The queen of Baiae, and the embodiment of its exclusive, if faintly sleazy, allure, was the eldest of the three Claudian sisters, Clodia Metelli. Her eyes, dark and glittering, had the ox-like appearance that invariably made Roman men go weak at the knees, while her slang set trends for an entire generation. The very name she adopted, a vulgar contraction of the aristocratic ‘Claudia’, reflected a taste for the plebeian that would influence her youngest brother to spectacular effect.8 To affect a lower-class accent had long been a mark of the popularis politician – Sulla’s enemy Sulpicius, for instance, had been notorious for it – but now, with Clodia, plebeian vowels became the height of fashion.

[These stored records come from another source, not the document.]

(* ===== verification/State.v ===== *)
(** * The market contract's state

    The storage items of [contracts/market/src/state] that the liquidity, fee,
    funding, delta neutrality, position, order, deferred execution, crank and
    LP token components share, the [State] and [StateContext] a handler runs with ([state.rs]), and the reads every
    component makes: the spot price ([state/spot_price.rs]), the open interest
    ([state/position.rs]) and the market id ([state/meta.rs]).

    An [Item] that instantiation always writes is a plain field.  [State] has
    what a message sees of its environment: the block time, the configuration,
    the market id, the collateral token and the answers of the factory
    contract to raw queries. *)

From stdpp Require Import base option gmap strings list.
From Stdlib Require Import ZArith Lia.
From S2P Require Import Prelude Storage Cosmwasm Types Number Time Market Price Token DataSeries Config Position Trading Cw20.
Local Open Scope Z_scope.

(** ** Stored data *)

Record PriceStorage := mkPriceStorage {
  ps_price : Price;
  ps_price_usd : PriceCollateralInUsd;
  ps_price_base : PriceBaseInQuote;
  ps_publish_time : option Timestamp;
  ps_publish_time_usd : option Timestamp;
  ps_block_time : option Timestamp;
}.

(** Protocol-wide liquidity. *)
Record LiquidityStats := mkLiquidityStats {
  locked : Collateral; unlocked : Collateral; total_lp : LpToken; total_xlp : LpToken }.

(** Prefix sums of the yield per LP and xLP token. *)
Record YieldPerToken := mkYieldPerToken { y_lp : Collateral; y_xlp : Collateral }.

Record UnstakingXlp := mkUnstakingXlp {
  xlp_amount : LpToken;
  collected : LpToken;
  unstake_started : Timestamp;
  unstake_duration : Duration;
  last_collected : Timestamp;
}.

Record LiquidityStatsByAddr := mkLiquidityStatsByAddr {
  lp : LpToken;
  xlp : LpToken;
  last_accrue_key : Z;
  lp_accrued_yield : Collateral;
  xlp_accrued_yield : Collateral;
  crank_rewards : Collateral;
  referrer_rewards : Collateral;
  unstaking : option UnstakingXlp;
  cooldown_ends : option Timestamp;
}.

Inductive ResetLpStatus := ResetBegin | ResetLastSaw (addr : Addr).

(** Fees collected and not yet paid out. *)
Record Fees := mkFees {
  fees_wallets : Collateral;
  fees_protocol : Collateral;
  fees_crank : Collateral;
  fees_referral : Collateral;
}.

Inductive LpActionKind :=
| DepositLp | DepositXlp | ReinvestYieldLp | ReinvestYieldXlp | UnstakeXlp | CollectLp
| ActionWithdraw | ActionClaimYield.

Record LpAction := mkLpAction {
  action_kind : LpActionKind;
  action_timestamp : Timestamp;
  action_tokens : option LpToken;
  action_collateral : Collateral;
  action_collateral_usd : Usd;
}.

Record LpHistorySummary := mkLpHistorySummary {
  summary_deposit : Collateral;
  summary_deposit_usd : Usd;
  summary_yield : Collateral;
  summary_yield_usd : Usd;
}.

Record ReferralStats := mkReferralStats {
  generated : CollateralAndUsd; received_referral : CollateralAndUsd }.

(** [LpAndXlp]: the two parts of a fee. *)
Record LpAndXlp := mkLpAndXlp { la_lp : Collateral; la_xlp : Collateral }.

(** ** Events *)

Inductive TradeId :=
| TradePosition (id : PositionId) | TradeLimitOrder (id : Z) | TradeDeferred (id : Z).
Inductive FeeSource := FeeTrading | FeeBorrow | FeeDeltaNeutrality.
Inductive FeeType :=
| FeeTypeOverall | FeeTypeBorrow | FeeTypeDeltaNeutrality | FeeTypeFunding | FeeTypeCrank
| FeeTypeFundingTotal.
Inductive DeltaNeutralityFeeReason := PositionOpen | PositionUpdateReason | PositionClose.

Record FeeEvent := mkFeeEvent {
  fe_trade_id : TradeId;
  fe_fee_source : FeeSource;
  fe_lp_amount : Collateral;
  fe_lp_amount_usd : Usd;
  fe_xlp_amount : Collateral;
  fe_xlp_amount_usd : Usd;
  fe_protocol_amount : Collateral;
  fe_protocol_amount_usd : Usd;
}.

Record InsufficientMarginEvent := mkInsufficientMarginEvent {
  ime_pos : PositionId;
  ime_fee_type : FeeType;
  ime_available : Signed;
  ime_requested : Signed;
}.

Record LiquidityPoolSizeEvent := mkLiquidityPoolSizeEvent {
  pse_locked : Collateral;
  pse_locked_usd : Usd;
  pse_unlocked : Collateral;
  pse_unlocked_usd : Usd;
  pse_lp_collateral : Collateral;
  pse_xlp_collateral : Collateral;
  pse_total_lp : LpToken;
  pse_total_xlp : LpToken;
}.

Record DeltaNeutralityFeeEvent := mkDeltaNeutralityFeeEvent {
  dne_amount : Signed;
  dne_total_funds_before : Collateral;
  dne_total_funds_after : Collateral;
  dne_reason : DeltaNeutralityFeeReason;
  dne_protocol_amount : Collateral;
}.

Inductive MarketEvent :=
| EvFee (e : FeeEvent)
| EvInsufficientMargin (e : InsufficientMarginEvent)
| EvFundingPayment (pos_id : PositionId) (amount amount_usd : Signed) (direction : DirectionToBase)
| EvFundingRateChange (time : Timestamp) (long_rate_base short_rate_base : Number)
| EvBorrowFeeChange (time : Timestamp) (total_rate lp_rate xlp_rate : Decimal256)
| EvCrankFee (trade_id : TradeId) (amount : Collateral) (amount_usd : Usd)
    (old_balance new_balance : Collateral)
| EvCrankFeeEarned (recipient : Addr) (amount : Collateral) (amount_usd : Usd)
| EvFeesReturned (recipient : Addr) (amount : Collateral) (amount_usd : Usd)
| EvReferralReward (referrer referee : Addr) (collateral : Collateral) (usd : Usd)
| EvWithdraw (burned_shares : LpToken) (withdrawn_funds : Collateral) (withdrawn_funds_usd : Usd)
| EvDeposit (amount : Collateral) (amount_usd : Usd) (shares : LpToken)
| EvLock (amount : Collateral)
| EvUnlock (amount : Collateral)
| EvLockUpdate (amount : Signed)
| EvPoolSize (e : LiquidityPoolSizeEvent)
| EvDeltaNeutralityRatio (total_liquidity : Collateral) (long_interest short_interest : Notional)
    (net_notional : Signed) (price_notional : Price) (delta_neutrality_ratio : Signed)
| EvDeltaNeutralityFee (e : DeltaNeutralityFeeEvent)
| EvLpAction (addr : Addr) (action : LpAction) (action_id : Z)
| EvLpDeposit (deposit : Collateral) (deposit_usd : Usd)
| EvLpYield (addr : Addr) (yield : Collateral) (yield_usd : Usd)
| EvPositionSave (id : PositionId) (reason : PositionSaveReason)
| EvPositionOpen (attributes : PositionAttributes) (created_at price_point_created_at : Timestamp)
| EvPositionUpdate (e : PositionUpdateEvent)
| EvPositionClose (closed_position : ClosedPosition)
| EvPositionAction (pos_id : PositionId) (action : PositionAction)
| EvTradeVolume (volume_usd : Usd)
| EvPnl (pnl pnl_usd : Signed)
| EvNftMint (owner : Addr) (token_id : string)
| EvNftBurn (token_id : string)
| EvNftTransfer (recipient : Addr) (token_id : string)
| EvNftApproval (spender : Addr) (token_id : string) (expires : Expiration)
| EvNftRevoke (spender : Addr) (token_id : string)
| EvNftApproveAll (operator : Addr) (expires : Expiration)
| EvNftRevokeAll (operator : Addr)
| EvPlaceLimitOrder (order : LimitOrder) (market_type : MarketType) (collateral_usd : Usd)
    (leverage : SignedLeverageToBase) (direction : DirectionToBase)
| EvCancelLimitOrder (order_id : OrderId)
| EvExecuteLimitOrder (order_id : OrderId) (pos_id : option PositionId) (err : option error)
| EvDeferredExecQueued (id : DeferredExecId) (target : DeferredExecTarget) (owner : Addr)
| EvDeferredExecExecuted (id : DeferredExecId) (target : DeferredExecTarget) (owner : Addr)
    (success : bool)
| EvCrankWorkInfo (work_info : CrankWorkInfo) (price_point : PricePoint)
| EvCrankExecBatch (requested paying : Z) (actual : list (CrankWorkInfo * PricePoint))
| EvSpotPrice (price_point : PricePoint)
| EvLiquidityToken (e : Cw20Event).

(** The messages a response carries besides the transfers. *)
Inductive SubMessage :=
| PerformDeferredExec (id : DeferredExecId) (price_point_timestamp : Timestamp)
| Cw721Receive (contract sender : Addr) (token_id : string) (msg : Binary)
| Cw20Receive (msg : ReceiveMsg).

(** ** Storage, one record per component *)

Record LiquidityStore := mkLiquidityStore {
  LIQUIDITY_STATS : LiquidityStats;
  LIQUIDITY_STATS_BY_ADDR : gmap Addr LiquidityStatsByAddr;
  RESET_LP_STATUS : option ResetLpStatus;
  YIELD_PER_TIME_PER_TOKEN : gmap Z YieldPerToken;
}.

Record FundingStore := mkFundingStore {
  LP_BORROW_FEE_DATA_SERIES : DataSeries;
  XLP_BORROW_FEE_DATA_SERIES : DataSeries;
  LONG_RF_PRICE_PREFIX_SUM : DataSeries;
  SHORT_RF_PRICE_PREFIX_SUM : DataSeries;
  TOTAL_NET_FUNDING_PAID : Signed;
  TOTAL_FUNDING_MARGIN : Collateral;
}.

Record HistoryStore := mkHistoryStore {
  LP_HISTORY_SUMMARY : gmap Addr LpHistorySummary;
  LP_HISTORY_BY_ADDRESS : gmap (Addr * Z) LpAction;
  REFERRAL_STATS_MAP : gmap Addr ReferralStats;
}.

Record PositionStore := mkPositionStore {
  OPEN_POSITIONS : gmap PositionId Position;
  LAST_POSITION_ID : PositionId;
  PRICE_TRIGGER_DESC : gmap (Z * Z) LiquidationReason;
  PRICE_TRIGGER_ASC : gmap (Z * Z) LiquidationReason;
  CLOSED_POSITION_HISTORY : gmap (Addr * (Z * Z)) ClosedPosition;
  CLOSED_POSITIONS : gmap PositionId ClosedPosition;
  NEXT_LIQUIFUNDING : gmap (Z * Z) unit;
}.

Record NftStore := mkNftStore {
  NFT_APPROVALS : gmap string (list Approval);
  NFT_OPERATORS : gmap (Addr * Addr) Expiration;
  NFT_COUNT : option Z;
  NFT_OWNERS : gmap (Addr * string) unit;
  NFT_POSITION_IDS : gmap string unit;
}.

Record LpTokenStore := mkLpTokenStore {
  LP_ALLOWANCES : gmap (Addr * Addr) AllowanceResponse;
  LP_ALLOWANCES_SPENDER : gmap (Addr * Addr) AllowanceResponse;
  XLP_ALLOWANCES : gmap (Addr * Addr) AllowanceResponse;
  XLP_ALLOWANCES_SPENDER : gmap (Addr * Addr) AllowanceResponse;
}.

Naturally, in a society as aristocratic as that of the Republic, it required blue blood to make a trend out of slumming – Clodia, by virtue of marriage as well as breeding, stood at the heart of the Roman establishment. Her husband, Metellus Celer, came from the only family capable of rivalling the prestige and arrogance of the Claudii themselves. Fabulously fecund, the Metelli cropped up everywhere, often on opposing sides. So it was, for instance, that while one of the Metelli loathed Pompey so passionately that he had come within a whisker of attacking the proconsul with a full war fleet, Clodia’s husband spent much of the sixties BC on active service as one of Pompey’s legates. The great lady herself no doubt endured this separation with equanimity. Her primary loyalty was to her own clan. The Claudii, in contrast to the Metelli, had always been famously close; in the case of Clodius and his three sisters, notoriously so.